Start of Data under study

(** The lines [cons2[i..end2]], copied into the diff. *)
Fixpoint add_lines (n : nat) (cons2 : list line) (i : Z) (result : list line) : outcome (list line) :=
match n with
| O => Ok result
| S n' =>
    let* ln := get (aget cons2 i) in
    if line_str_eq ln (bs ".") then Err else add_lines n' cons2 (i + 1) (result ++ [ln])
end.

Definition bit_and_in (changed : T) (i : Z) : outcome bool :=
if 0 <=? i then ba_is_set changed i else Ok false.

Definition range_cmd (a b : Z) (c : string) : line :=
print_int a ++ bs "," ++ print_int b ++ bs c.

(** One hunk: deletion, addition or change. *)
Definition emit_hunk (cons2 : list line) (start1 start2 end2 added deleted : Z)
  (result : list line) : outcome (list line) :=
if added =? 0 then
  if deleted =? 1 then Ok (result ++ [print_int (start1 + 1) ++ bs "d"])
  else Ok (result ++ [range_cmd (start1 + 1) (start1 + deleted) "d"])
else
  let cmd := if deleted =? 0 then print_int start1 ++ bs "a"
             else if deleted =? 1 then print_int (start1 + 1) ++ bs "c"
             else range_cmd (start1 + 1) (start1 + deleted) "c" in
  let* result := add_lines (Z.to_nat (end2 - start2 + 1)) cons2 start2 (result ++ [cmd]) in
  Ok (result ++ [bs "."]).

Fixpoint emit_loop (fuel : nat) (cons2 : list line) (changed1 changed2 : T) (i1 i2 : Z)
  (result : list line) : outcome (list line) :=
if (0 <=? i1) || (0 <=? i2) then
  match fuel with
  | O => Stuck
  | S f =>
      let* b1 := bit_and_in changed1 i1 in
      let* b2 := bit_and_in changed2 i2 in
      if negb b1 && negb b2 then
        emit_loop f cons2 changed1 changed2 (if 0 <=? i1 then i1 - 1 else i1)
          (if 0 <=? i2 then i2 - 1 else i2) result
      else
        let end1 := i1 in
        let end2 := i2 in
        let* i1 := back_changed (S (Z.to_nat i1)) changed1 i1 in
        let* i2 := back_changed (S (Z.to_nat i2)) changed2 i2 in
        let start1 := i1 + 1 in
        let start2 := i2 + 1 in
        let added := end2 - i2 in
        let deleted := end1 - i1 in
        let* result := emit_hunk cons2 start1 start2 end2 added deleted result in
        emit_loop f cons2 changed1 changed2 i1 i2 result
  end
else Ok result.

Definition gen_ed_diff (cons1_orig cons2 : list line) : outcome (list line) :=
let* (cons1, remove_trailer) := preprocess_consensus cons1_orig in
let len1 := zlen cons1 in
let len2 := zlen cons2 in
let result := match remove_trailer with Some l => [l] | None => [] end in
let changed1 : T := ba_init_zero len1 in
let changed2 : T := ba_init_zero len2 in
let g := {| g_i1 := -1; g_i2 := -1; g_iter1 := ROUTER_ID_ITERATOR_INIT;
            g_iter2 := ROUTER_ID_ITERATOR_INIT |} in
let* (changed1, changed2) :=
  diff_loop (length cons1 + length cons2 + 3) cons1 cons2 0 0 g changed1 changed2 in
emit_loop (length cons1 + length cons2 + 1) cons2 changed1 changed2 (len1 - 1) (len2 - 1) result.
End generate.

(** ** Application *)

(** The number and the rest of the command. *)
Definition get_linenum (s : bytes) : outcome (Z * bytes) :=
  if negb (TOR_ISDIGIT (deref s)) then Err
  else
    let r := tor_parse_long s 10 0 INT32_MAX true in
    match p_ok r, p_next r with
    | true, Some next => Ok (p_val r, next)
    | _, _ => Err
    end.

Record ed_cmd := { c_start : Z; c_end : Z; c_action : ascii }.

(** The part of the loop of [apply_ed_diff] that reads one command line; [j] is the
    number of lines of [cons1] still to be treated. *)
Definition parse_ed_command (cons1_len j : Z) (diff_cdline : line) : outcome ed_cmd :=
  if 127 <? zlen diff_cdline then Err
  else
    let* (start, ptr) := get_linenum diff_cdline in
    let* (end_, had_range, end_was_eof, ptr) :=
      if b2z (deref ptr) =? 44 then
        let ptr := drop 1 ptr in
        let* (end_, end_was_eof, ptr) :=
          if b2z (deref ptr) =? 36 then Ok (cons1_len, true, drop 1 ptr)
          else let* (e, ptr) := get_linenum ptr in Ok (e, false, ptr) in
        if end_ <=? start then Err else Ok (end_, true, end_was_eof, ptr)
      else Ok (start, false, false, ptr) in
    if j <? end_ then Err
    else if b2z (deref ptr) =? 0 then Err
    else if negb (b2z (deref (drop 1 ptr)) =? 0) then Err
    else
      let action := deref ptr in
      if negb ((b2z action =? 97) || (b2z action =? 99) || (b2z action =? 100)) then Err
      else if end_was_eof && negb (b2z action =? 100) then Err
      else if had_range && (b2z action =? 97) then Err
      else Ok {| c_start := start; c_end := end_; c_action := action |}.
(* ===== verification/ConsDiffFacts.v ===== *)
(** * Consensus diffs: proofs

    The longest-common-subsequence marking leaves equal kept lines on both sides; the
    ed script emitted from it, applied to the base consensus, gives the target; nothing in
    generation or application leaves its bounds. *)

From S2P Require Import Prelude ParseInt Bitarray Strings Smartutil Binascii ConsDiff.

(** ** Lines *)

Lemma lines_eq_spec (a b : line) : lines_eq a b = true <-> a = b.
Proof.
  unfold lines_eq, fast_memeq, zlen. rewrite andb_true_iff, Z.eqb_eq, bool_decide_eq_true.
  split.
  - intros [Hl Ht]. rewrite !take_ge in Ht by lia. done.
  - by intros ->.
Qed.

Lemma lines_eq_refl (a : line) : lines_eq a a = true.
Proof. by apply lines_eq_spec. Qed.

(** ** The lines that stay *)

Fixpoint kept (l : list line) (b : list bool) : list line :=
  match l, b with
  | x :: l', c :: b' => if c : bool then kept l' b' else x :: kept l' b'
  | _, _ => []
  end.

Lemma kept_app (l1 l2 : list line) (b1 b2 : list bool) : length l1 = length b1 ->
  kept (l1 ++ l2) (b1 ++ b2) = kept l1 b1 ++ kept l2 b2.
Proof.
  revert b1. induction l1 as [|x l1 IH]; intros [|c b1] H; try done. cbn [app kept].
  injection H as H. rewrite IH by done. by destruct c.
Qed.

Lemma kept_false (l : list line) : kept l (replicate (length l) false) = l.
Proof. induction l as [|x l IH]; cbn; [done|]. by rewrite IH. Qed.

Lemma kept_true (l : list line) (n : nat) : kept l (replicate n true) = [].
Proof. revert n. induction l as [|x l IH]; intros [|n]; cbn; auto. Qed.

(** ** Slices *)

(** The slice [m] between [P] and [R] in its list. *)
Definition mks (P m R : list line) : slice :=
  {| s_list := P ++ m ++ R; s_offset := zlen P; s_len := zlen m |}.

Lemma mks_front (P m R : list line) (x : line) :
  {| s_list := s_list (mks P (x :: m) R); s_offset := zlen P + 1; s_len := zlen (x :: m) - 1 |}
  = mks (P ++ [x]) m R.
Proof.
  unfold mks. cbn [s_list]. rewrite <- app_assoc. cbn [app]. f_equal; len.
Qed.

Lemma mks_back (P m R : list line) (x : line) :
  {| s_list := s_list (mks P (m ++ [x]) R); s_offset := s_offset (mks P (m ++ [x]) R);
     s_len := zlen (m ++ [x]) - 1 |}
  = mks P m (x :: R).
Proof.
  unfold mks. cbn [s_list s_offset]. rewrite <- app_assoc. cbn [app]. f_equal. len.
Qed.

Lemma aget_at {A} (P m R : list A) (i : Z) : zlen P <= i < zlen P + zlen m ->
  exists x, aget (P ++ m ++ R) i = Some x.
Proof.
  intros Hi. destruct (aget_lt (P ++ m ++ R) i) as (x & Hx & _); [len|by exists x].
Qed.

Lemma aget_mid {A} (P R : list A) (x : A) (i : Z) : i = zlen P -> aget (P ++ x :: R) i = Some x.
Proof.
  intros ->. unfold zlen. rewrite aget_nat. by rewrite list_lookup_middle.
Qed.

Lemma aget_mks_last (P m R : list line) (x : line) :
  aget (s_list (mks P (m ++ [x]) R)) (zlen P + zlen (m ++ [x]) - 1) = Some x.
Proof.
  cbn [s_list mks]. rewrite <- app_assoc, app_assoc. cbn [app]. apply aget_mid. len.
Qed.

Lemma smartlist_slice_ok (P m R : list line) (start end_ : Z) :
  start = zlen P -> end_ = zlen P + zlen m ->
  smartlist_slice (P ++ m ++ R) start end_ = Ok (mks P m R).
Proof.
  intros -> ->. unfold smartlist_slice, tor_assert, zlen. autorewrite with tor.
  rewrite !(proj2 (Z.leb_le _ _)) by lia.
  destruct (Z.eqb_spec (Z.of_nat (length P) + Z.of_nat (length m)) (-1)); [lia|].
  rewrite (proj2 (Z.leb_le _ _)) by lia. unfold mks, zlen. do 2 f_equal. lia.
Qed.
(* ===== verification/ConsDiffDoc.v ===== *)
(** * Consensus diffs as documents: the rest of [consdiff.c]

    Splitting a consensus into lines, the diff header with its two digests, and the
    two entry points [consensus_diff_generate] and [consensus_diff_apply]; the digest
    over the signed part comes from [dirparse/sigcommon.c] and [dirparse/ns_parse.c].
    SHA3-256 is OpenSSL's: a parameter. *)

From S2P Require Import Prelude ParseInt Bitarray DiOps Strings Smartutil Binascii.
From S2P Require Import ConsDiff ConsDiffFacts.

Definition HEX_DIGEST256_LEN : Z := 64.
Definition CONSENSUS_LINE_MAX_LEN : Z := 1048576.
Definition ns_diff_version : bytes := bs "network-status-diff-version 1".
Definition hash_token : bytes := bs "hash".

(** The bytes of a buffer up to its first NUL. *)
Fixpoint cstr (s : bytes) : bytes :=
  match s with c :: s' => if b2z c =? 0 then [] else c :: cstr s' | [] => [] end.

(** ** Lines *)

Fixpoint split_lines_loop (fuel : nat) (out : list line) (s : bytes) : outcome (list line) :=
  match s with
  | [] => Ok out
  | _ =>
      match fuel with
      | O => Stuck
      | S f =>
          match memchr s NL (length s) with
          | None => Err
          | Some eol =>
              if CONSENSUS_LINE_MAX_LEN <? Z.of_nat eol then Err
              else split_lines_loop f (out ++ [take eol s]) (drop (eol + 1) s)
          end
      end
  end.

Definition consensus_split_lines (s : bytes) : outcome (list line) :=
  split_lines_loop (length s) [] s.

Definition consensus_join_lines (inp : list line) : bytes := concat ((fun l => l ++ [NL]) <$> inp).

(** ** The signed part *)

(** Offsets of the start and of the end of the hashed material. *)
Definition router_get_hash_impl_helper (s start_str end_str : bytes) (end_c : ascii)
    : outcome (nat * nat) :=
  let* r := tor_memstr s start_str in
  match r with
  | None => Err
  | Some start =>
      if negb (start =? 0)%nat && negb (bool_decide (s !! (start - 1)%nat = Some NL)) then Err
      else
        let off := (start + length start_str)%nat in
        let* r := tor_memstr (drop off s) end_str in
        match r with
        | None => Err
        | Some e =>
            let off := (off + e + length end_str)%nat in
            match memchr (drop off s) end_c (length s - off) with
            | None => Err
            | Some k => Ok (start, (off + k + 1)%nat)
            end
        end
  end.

End of Data under study

Please write out exactly the lines from the start of the data through the line that contains "let* ln := get (aget cons2 i) in", both ends included, and nothing else.

Reply to the task =
(** The lines [cons2[i..end2]], copied into the diff. *)
Fixpoint add_lines (n : nat) (cons2 : list line) (i : Z) (result : list line) : outcome (list line) :=
match n with
| O => Ok result
| S n' =>
    let* ln := get (aget cons2 i) in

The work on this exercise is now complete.